Ticks aren't known as beach lovers, so ecologist Dan Salkeld and a colleague were surprised when they found 180 ticks in less than a mile on a coastal trail near Muir Beach in California one day in 2016.
"Contrary to most people, we were delighted at the high numbers of ticks! It was exciting in terms of sample sizes and data," says Salkeld, whose findings were published in June.
But it's also sobering. For years, people who track black-legged ticks — the kind that carry Lyme disease — have been finding them in further-flung territory, though still in mostly traditional habitats of forested areas with tall grasses and leaf litter.
Now, "as the numbers expand, we see ticks in areas that we don't think of as traditional habitat," Mayo Clinic parasitologist Bobbi Pritt says.
That trend has continued, with ticks are showing up in places previously deemed safe from the disease-carrying arachnids, from those coastal California beach areas to manicured lawns in the Northeast. The sheer number of ticks may be forcing them to branch out into new habitats, Pritt theorizes.
And, more of them appear to be carrying pathogens. Pritt's lab tests tens of thousands of ticks; over the last three years, they've found that more and more of the ticks carry the bacteria that causes anaplasmosis, a disease that can cause headache, fever and chills and severe illness if treatment is delayed.
It all adds up to more illness: Tick-borne diseases are at an all-time high, with about 50,000 cases reported each year — and far more going unreported.
While Lyme disease is by far the most prevalent, accounting for nearly 35,000 cases in 2019, ticks also carry pathogens that can make you allergic to red meat or cause acute respiratory distress. In rare cases, tick-borne diseases are fatal. Anaplasmosis is the second-most common tick-borne disease, with nearly 8,000 cases reported in 2019.
Here's what you need to know about what kinds of ticks to watch out for, where — and what to do if you get bitten.
Check Your Local Tick Forecast
Your personal disease risk is highly dependent on your location.
Tick prevalence hinges on a number of local factors that make sweeping generalizations tricky, says Dr. George Dempsey of East Hampton Family Medicine and Bay Area Lyme Foundation's Lyme Disease Biobank. That's why he's skeptical when he hears predictions for upcoming tick seasons.
"Every year they say it's going to be a big year — either because of acorns or cold winters or warm winters ...," he says, but all of those factors vary from one location to the next.
Currently, a mild winter plus a hot, humid summer in the Midwest is bringing out ticks earlier than usual, for example. "It's prime time — ticks are already out and about in Minnesota," says Elizabeth Schiffman, epidemiologist supervisor at the Minnesota Department of Health.

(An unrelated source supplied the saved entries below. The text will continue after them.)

Lemma pcm_resolves l : pcm_incidents run artifacts = Ok l -> Forall incident_resolves l.
Proof.
  unfold pcm_incidents. intros H%mapM_res_ok. apply Forall_forall. intros i Hi.
  destruct (list_elem_of_lookup_1 _ _ Hi) as [n Hn]. destruct (Forall2_lookup_r _ _ _ _ _ H Hn) as (e & He & Hx).
  apply list_elem_of_lookup_2, elem_of_filterb in He as [He Hname%String.eqb_eq].
  unfold pcm_incident in Hx. apply bind_ok_inv in Hx as (a & _ & Hx). apply bind_ok_inv in Hx as (b & _ & [= <-]).
  unfold incident_resolves. cbn [in_evidence_refs]. apply Forall_app. split; [apply artifact_ref_resolves|].
  constructor; [apply event_resolves; [done|by rewrite Hname]|]. apply List.Forall_map, Forall_forall. intros c Hc.
  unfold nearby_events in Hc. rewrite elem_of_sorted_by, elem_of_filterb in Hc.
  destruct Hc as [Hc [Hn'%bool_decide_eq_true _]%andb_true_iff]. apply event_resolves; [done|].
  intros E. rewrite E in Hn'. revert Hn'. unfold correlation_names. set_solver.
Qed.

Lemma verification_resolves stage_names contractions signals duration_ms l :
  _duration_contraction_evidence run = Ok contractions -> _stage_signal_evidence run = Ok signals ->
  verification_incidents run artifacts stage_names contractions signals duration_ms = Ok l ->
  Forall incident_resolves l.
Proof.
  intros Hc Hs. unfold verification_incidents. intros H%mapM_res_ok. apply Forall_forall. intros i Hi.
  destruct (list_elem_of_lookup_1 _ _ Hi) as [n Hn]. destruct (Forall2_lookup_r _ _ _ _ _ H Hn) as ([k [j v]] & _ & Hx).
  cbn [fst snd] in Hx. unfold verification_incident in Hx.
  assert (forall A (key : A -> Z) (xs : list A) d, dict_get j (dict_of_list (map (fun x => (key x, x)) xs)) = Some d -> d ∈ xs) as Hz.
  { intros A key xs d (x & [= _ ->] & Hx')%dict_of_list_elem%list_elem_of_fmap. done. }
  destruct (dict_get j _) as [d|] eqn:E.
  - apply Hz in E. injection Hx as <-. unfold incident_resolves. cbn [in_evidence_refs].
    rewrite !Forall_app. repeat apply conj; try solve_artifact_ref. constructor; [|done]. left.
    by apply (ei_contractions _ _ ids_ok contractions).
  - destruct (String.eqb _ _).
    + apply bind_ok_inv in Hx as (delta & _ & [= <-]). unfold incident_resolves. cbn [in_evidence_refs].
      rewrite !Forall_app. repeat apply conj; try solve_artifact_ref.
      destruct (dict_get (ver_stage v) (dict_of_list (map _ signals))) as [s|] eqn:Es; [|done]. constructor; [|done]. left.
      apply (ei_signals _ _ ids_ok signals); [done|].
      apply dict_of_list_elem, list_elem_of_fmap in Es as (x & E' & Hx'). by injection E' as _ ->.
    + injection Hx as <-. unfold incident_resolves. cbn [in_evidence_refs]. rewrite Forall_app.
      split; solve_artifact_ref.
Qed.

Lemma full_scale_resolves l : _stage_full_scale_evidence run = Ok l ->
  Forall incident_resolves (map (full_scale_incident artifacts) l).
Proof.
  intros Hl. apply List.Forall_map, Forall_forall. intros f Hf. unfold incident_resolves. cbn [full_scale_incident in_evidence_refs].
  rewrite !Forall_app. repeat apply conj; try solve_artifact_ref. constructor; [|done]. left.
  by apply (ei_full_scale _ _ ids_ok l).
Qed.

Lemma dead_air_sources l d : _assistant_output_dead_air_evidence run = Ok l -> d ∈ l ->
  (exists ws, _stage_silence_windows run = Ok ws /\ da_silence d ∈ ws)
  /\ da_response d ∈ _provider_response_evidence run
  /\ (forall p, da_playback d = Some p -> p ∈ _assistant_playback_evidence run).
Proof.
  unfold _assistant_output_dead_air_evidence. intros (stages & _ & H)%bind_ok_inv Hd.
  destruct (last stages) as [final|]; [|injection H as <-; by apply not_elem_of_nil in Hd].
  apply bind_ok_inv in H as (ws & Hws & [= <-]).
  apply list_elem_of_In, in_concat in Hd as (l1 & Hl1 & Hd). apply list_elem_of_In, list_elem_of_fmap in Hl1 as (w & -> & Hw).
  apply in_concat in Hd as (l2 & Hl2 & Hd). apply list_elem_of_In, list_elem_of_fmap in Hl2 as (r & -> & Hr).
  apply list_elem_of_In, list_elem_of_omap in Hd as (p & Hp & Hd). apply elem_of_filterb in Hw as [Hw _].
  unfold dead_air_of in Hd. destruct (fltb _ _); [done|]. injection Hd as <-. cbn [da_silence da_response da_playback].
  split; [by exists ws|]. split; [done|]. intros q ->. destruct (_assistant_playback_evidence run) as [|a l].
  - apply list_elem_of_singleton in Hp. done.
  - change (Some q ∈ map Some (a :: l)) in Hp. apply list_elem_of_fmap in Hp as (b & [= ->] & Hb). done.
Qed.

Lemma dead_air_resolves l : _assistant_output_dead_air_evidence run = Ok l ->
  Forall incident_resolves (map (dead_air_incident artifacts) l).
Proof.
  intros Hl. apply List.Forall_map, Forall_forall. intros d Hd.
  destruct (dead_air_sources l d Hl Hd) as ((ws & Hws & Hw) & Hr & Hp). unfold incident_resolves.
  cbn [dead_air_incident in_evidence_refs]. apply Forall_app. split; [solve_artifact_ref|].
  constructor; [left; by apply (ei_silences _ _ ids_ok ws)|]. apply Forall_app. split; [by apply response_refs_resolve|].
  destruct (da_playback d) as [p|]; [|done]. destruct (playback_resolves p (Hp p eq_refl)). by constructor.
Qed.

Lemma gap_sources gap : gap ∈ _assistant_playback_gap_evidence run ->
  gap_previous gap ∈ _assistant_playback_evidence run /\ gap_next gap ∈ _assistant_playback_evidence run.
Proof.
  unfold _assistant_playback_gap_evidence. set (l := _assistant_playback_evidence run).
  assert (forall ps gaps, Forall (fun p => p.1 ∈ l /\ p.2 ∈ l) ps -> Forall (fun x => gap_previous x ∈ l /\ gap_next x ∈ l) gaps ->
    Forall (fun x => gap_previous x ∈ l /\ gap_next x ∈ l) (fold_left gap_step ps gaps)) as H.
  { intros ps. induction ps as [|[a b] ps IH]; intros gaps Hps Hg; [done|]. apply Forall_cons in Hps as [Hab Hps].
    cbn [fold_left]. apply IH; [done|]. unfold gap_step. destruct (stop_reason a) as [[]|]; try done.
    destruct (_ || _); [done|]. apply Forall_app. split; [done|]. by constructor. }
  specialize (H (pairwise l) []). rewrite !Forall_forall in H. intros Hgap. apply H; [|set_solver|done].
  intros [a b] Hab. by apply elem_of_pairwise.
Qed.

Lemma underruns_resolve : Forall incident_resolves (map underrun_incident (_assistant_playback_underrun_evidence run)).
Proof.
  apply List.Forall_map, Forall_forall. intros u Hu. unfold _assistant_playback_underrun_evidence in Hu.
  apply list_elem_of_In, in_concat in Hu as (l1 & Hl1 & Hu). apply list_elem_of_In, list_elem_of_fmap in Hl1 as (gap & -> & Hg).
  apply list_elem_of_In, list_elem_of_omap in Hu as (r & Hr & Hu). unfold underrun_of in Hu.
  destruct (fltb _ _); [done|]. injection Hu as <-. unfold incident_resolves. cbn [underrun_incident in_evidence_refs underrun_gap underrun_response].
  destruct (gap_sources gap Hg) as [H1 H2]. destruct (playback_resolves _ H1) as [_ H3], (playback_resolves _ H2) as [H4 _].
  unfold gap_refs. rewrite !Forall_app. split_and!; [done|by constructor|by apply response_refs_resolve].
Qed.
(* ===== verification/Digest.v ===== *)
(** * SHA-256, HMAC and URL-safe base64

    [hashlib.sha256], [hmac.new(..., hashlib.sha256)] and
    [base64.urlsafe_b64encode] of the Python library, on bytes, with the
    32-bit words of SHA-256 as integers below 2^32. *)
From S2P Require Import Prelude PyData Bytes.

Open Scope Z_scope.

(** ** SHA-256 (FIPS 180-4) *)

Definition word (z : Z) : Z := z mod 2 ^ 32.
Definition rotr (n x : Z) : Z := Z.lor (Z.shiftr x n) (word (Z.shiftl x (32 - n))).

Definition big_sigma0 (x : Z) : Z := Z.lxor (rotr 2 x) (Z.lxor (rotr 13 x) (rotr 22 x)).
Definition big_sigma1 (x : Z) : Z := Z.lxor (rotr 6 x) (Z.lxor (rotr 11 x) (rotr 25 x)).
Definition small_sigma0 (x : Z) : Z := Z.lxor (rotr 7 x) (Z.lxor (rotr 18 x) (Z.shiftr x 3)).
Definition small_sigma1 (x : Z) : Z := Z.lxor (rotr 17 x) (Z.lxor (rotr 19 x) (Z.shiftr x 10)).
Definition choose (x y z : Z) : Z := Z.lxor (Z.land x y) (Z.land (Z.lxor x (2 ^ 32 - 1)) z).
Definition majority (x y z : Z) : Z := Z.lxor (Z.land x y) (Z.lxor (Z.land x z) (Z.land y z)).

Definition round_constants : list Z :=
  [1116352408; 1899447441; 3049323471; 3921009573; 961987163; 1508970993; 2453635748; 2870763221;
   3624381080; 310598401; 607225278; 1426881987; 1925078388; 2162078206; 2614888103; 3248222580;
   3835390401; 4022224774; 264347078; 604807628; 770255983; 1249150122; 1555081692; 1996064986;
   2554220882; 2821834349; 2952996808; 3210313671; 3336571891; 3584528711; 113926993; 338241895;
   666307205; 773529912; 1294757372; 1396182291; 1695183700; 1986661051; 2177026350; 2456956037;
   2730485921; 2820302411; 3259730800; 3345764771; 3516065817; 3600352804; 4094571909; 275423344;
   430227734; 506948616; 659060556; 883997877; 958139571; 1322822218; 1537002063; 1747873779;
   1955562222; 2024104815; 2227730452; 2361852424; 2428436474; 2756734187; 3204031479; 3329325298].

(** The eight working variables. *)
Record hash_state := MkHash { ha : Z; hb : Z; hc : Z; hd : Z; he : Z; hf : Z; hg : Z; hh : Z }.

Definition initial_hash : hash_state :=
  MkHash 1779033703 3144134277 1013904242 2773480762 1359893119 2600822924 528734635 1541459225.

Definition sha_round (s : hash_state) (kw : Z * Z) : hash_state :=
  let '(k, w) := kw in
  let t1 := hh s + big_sigma1 (he s) + choose (he s) (hf s) (hg s) + k + w in
  let t2 := big_sigma0 (ha s) + majority (ha s) (hb s) (hc s) in
  MkHash (word (t1 + t2)) (ha s) (hb s) (hc s) (word (hd s + t1)) (he s) (hf s) (hg s).

(** The message schedule, most recent word first. *)
Definition schedule_step (w : list Z) : list Z :=
  word (small_sigma1 (nth 1 w 0) + nth 6 w 0 + small_sigma0 (nth 14 w 0) + nth 15 w 0) :: w.
Definition schedule (block : list Z) : list Z := rev (Nat.iter 48 schedule_step (rev block)).

Definition compress (s : hash_state) (block : list Z) : hash_state :=
  let r := fold_left sha_round (zip round_constants (schedule block)) s in
  MkHash (word (ha s + ha r)) (word (hb s + hb r)) (word (hc s + hc r)) (word (hd s + hd r))
    (word (he s + he r)) (word (hf s + hf r)) (word (hg s + hg r)) (word (hh s + hh r)).

(** Big-endian 32-bit words of a list of bytes. *)
Fixpoint be_words (data : bytes) : list Z :=
  match data with
  | a :: b :: c :: d :: rest =>
      (byte_val a * 2 ^ 24 + byte_val b * 2 ^ 16 + byte_val c * 2 ^ 8 + byte_val d) :: be_words rest
  | _ => []
  end.

Definition be32 (z : Z) : bytes := [byte_of (z / 2 ^ 24); byte_of (z / 2 ^ 16); byte_of (z / 2 ^ 8); byte_of z].

(** The padded message: a one bit, zeros and the bit length in 64 bits. *)
Definition sha_pad (data : bytes) : bytes :=
  data ++ byte_of 128 :: repeat (byte_of 0) (Z.to_nat ((55 - len data) mod 64))
       ++ be32 (8 * len data / 2 ^ 32) ++ be32 (8 * len data).

(** The blocks of sixteen words; there is at most one per sixteen words. *)
Fixpoint blocks (fuel : nat) (words : list Z) : list (list Z) :=
  match fuel, words with
  | S n, _ :: _ => take 16 words :: blocks n (drop 16 words)
  | _, _ => []
  end.

Definition hash_bytes (s : hash_state) : bytes :=
  be32 (ha s) ++ be32 (hb s) ++ be32 (hc s) ++ be32 (hd s)
  ++ be32 (he s) ++ be32 (hf s) ++ be32 (hg s) ++ be32 (hh s).

(** [hashlib.sha256(data).digest()]. *)
Definition sha256 (data : bytes) : bytes :=
  let words := be_words (sha_pad data) in
  hash_bytes (fold_left compress (blocks (length words) words) initial_hash).

(** ** HMAC (RFC 2104) *)

Definition hmac_key (key : bytes) : bytes :=
  let key := if 64 <? len key then sha256 key else key in
  key ++ repeat (byte_of 0) (64 - length key).

Definition xor_bytes (v : Z) (data : bytes) : bytes := map (fun b => byte_of (Z.lxor (byte_val b) v)) data.

(** [hmac.new(key, message, hashlib.sha256).digest()]. *)
Definition hmac_sha256 (key message : bytes) : bytes :=
  let key := hmac_key key in
  sha256 (xor_bytes 92 key ++ sha256 (xor_bytes 54 key ++ message)).

(** ** URL-safe base64 *)

Definition b64_char (i : Z) : Ascii.ascii :=
  if i <? 26 then chr (65 + i) else if i <? 52 then chr (71 + i) else if i <? 62 then chr (i - 4)
  else if i =? 62 then "-"%char else "_"%char.

(** [base64.urlsafe_b64encode]. *)
Fixpoint urlsafe_b64encode (data : bytes) : list Ascii.ascii :=
  match data with
  | a :: b :: c :: rest =>
      let n := byte_val a * 65536 + byte_val b * 256 + byte_val c in
      b64_char (n / 262144) :: b64_char (n / 4096 mod 64) :: b64_char (n / 64 mod 64)
      :: b64_char (n mod 64) :: urlsafe_b64encode rest
  | [a; b] =>
      let n := byte_val a * 65536 + byte_val b * 256 in
      [b64_char (n / 262144); b64_char (n / 4096 mod 64); b64_char (n / 64 mod 64); "="%char]
  | [a] =>
      let n := byte_val a * 65536 in
      [b64_char (n / 262144); b64_char (n / 4096 mod 64); "="%char; "="%char]
  | [] => []
  end.

(** The 64 characters of the encoding. *)
Definition is_b64 (c : Ascii.ascii) : bool := is_ascii_alnum c || Ascii.eqb c "-" || Ascii.eqb c "_".

(** [s.encode("ascii")]; the caller has an ASCII string. *)
Definition encode_ascii (s : string) : bytes := map (fun c => byte_of (code c)) (chars s).

(** ** Lemmas *)

Lemma b64_char_ok i : 0 <= i < 64 -> is_b64 (b64_char i) = true.
Proof.
  intros Hi. assert (Forall (fun i => is_b64 (b64_char i) = true) (seqZ 0 64)) as H
    by (repeat (apply Forall_cons; split; [vm_compute; reflexivity|]); apply Forall_nil; done).
  rewrite Forall_forall in H. apply H, elem_of_seqZ. lia.
Qed.

Lemma sha256_length data : length (sha256 data) = 32%nat.
Proof. reflexivity. Qed.

(** A digest is 43 characters of the alphabet and one of padding. *)
Lemma b64_two_left n data : length data = (3 * n + 2)%nat ->
  exists l, urlsafe_b64encode data = l ++ ["="%char] /\ length l = (4 * n + 3)%nat
            /\ forallb is_b64 l = true.
Proof.
  revert data. induction n as [|n IH]; intros data Hl.
  - destruct data as [|a [|b [|c data]]]; try done. cbn [urlsafe_b64encode].
    pose proof (byte_val_range a). pose proof (byte_val_range b).
    assert (0 <= (byte_val a * 65536 + byte_val b * 256) / 262144 < 64)
      by (split; [apply Z.div_pos|apply Z.div_lt_upper_bound]; lia).
    eexists [_; _; _]. split; [reflexivity|]. split; [done|]. cbn [forallb].
    rewrite !b64_char_ok; first [done | by apply Z.mod_pos_bound].
  - destruct data as [|a [|b [|c data]]]; cbn in Hl; try lia.
    destruct (IH data) as (l & El & Hn & Hb); [lia|]. cbn [urlsafe_b64encode]. rewrite El.
    pose proof (byte_val_range a). pose proof (byte_val_range b). pose proof (byte_val_range c).
    assert (0 <= (byte_val a * 65536 + byte_val b * 256 + byte_val c) / 262144 < 64)
      by (split; [apply Z.div_pos|apply Z.div_lt_upper_bound]; lia).
    eexists (_ :: _ :: _ :: _ :: l). split; [reflexivity|]. split; [cbn; lia|]. cbn [forallb].
    rewrite !b64_char_ok, Hb; first [done | by apply Z.mod_pos_bound].
Qed.

(** ** Test vectors *)

Example sha256_abc : map byte_val (sha256 (encode_ascii "abc"))
  = [186; 120; 22; 191; 143; 1; 207; 234; 65; 65; 64; 222; 93; 174; 34; 35; 176; 3; 97; 163; 150; 23;
     122; 156; 180; 16; 255; 97; 242; 0; 21; 173].
Proof. vm_compute. reflexivity. Qed.

Example hmac_fox :
  str (urlsafe_b64encode (hmac_sha256 (encode_ascii "key")
    (encode_ascii "The quick brown fox jumps over the lazy dog")))
  = "97yD9DBThCSxMpjmqm-xQ-9NWaFJRhdZl0edvC0aPNg=".
Proof. vm_compute. reflexivity. Qed.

Regional differences are shifting as well. In East Hampton, New York, Dempsey is seeing more Lone Star ticks, a relative newcomer to the area, and fewer black-legged ticks — resulting in less Lyme disease. And back on that Muir Beach trail in California, Salkeld's team got its second surprise when they tested the ticks they found.
"Our prediction would have been that they didn't have Lyme, but they were just as high as ticks in woodland areas," he says, leading him to pose the question in his study: Should infection prevalence in ticks be reported at a hyper-local level — possibly even for a single trail?
What does it mean for those of us trying to stay away from ticks? Be familiar with the ticks in your area, Pritt says. (Try this field map from the University of Rhode Island's TickEncounter website.) And note that your state or county health department is your best bet for local tick information.
Know Your Tick Types
These are the main types you may encounter in the U.S.
The black-legged tick, often referred to as a deer tick, can carry Lyme disease, babesiosis, ehrlichiosis, anaplasmosis and Powassan virus. An adult full-grown black-legged tick is the size of a sesame seed; a nymph is the size of a poppy seed. It's found in the eastern half of the U.S. Black-legged ticks near the Pacific Coast are a cousin of this tick, known as the Western black-legged tick.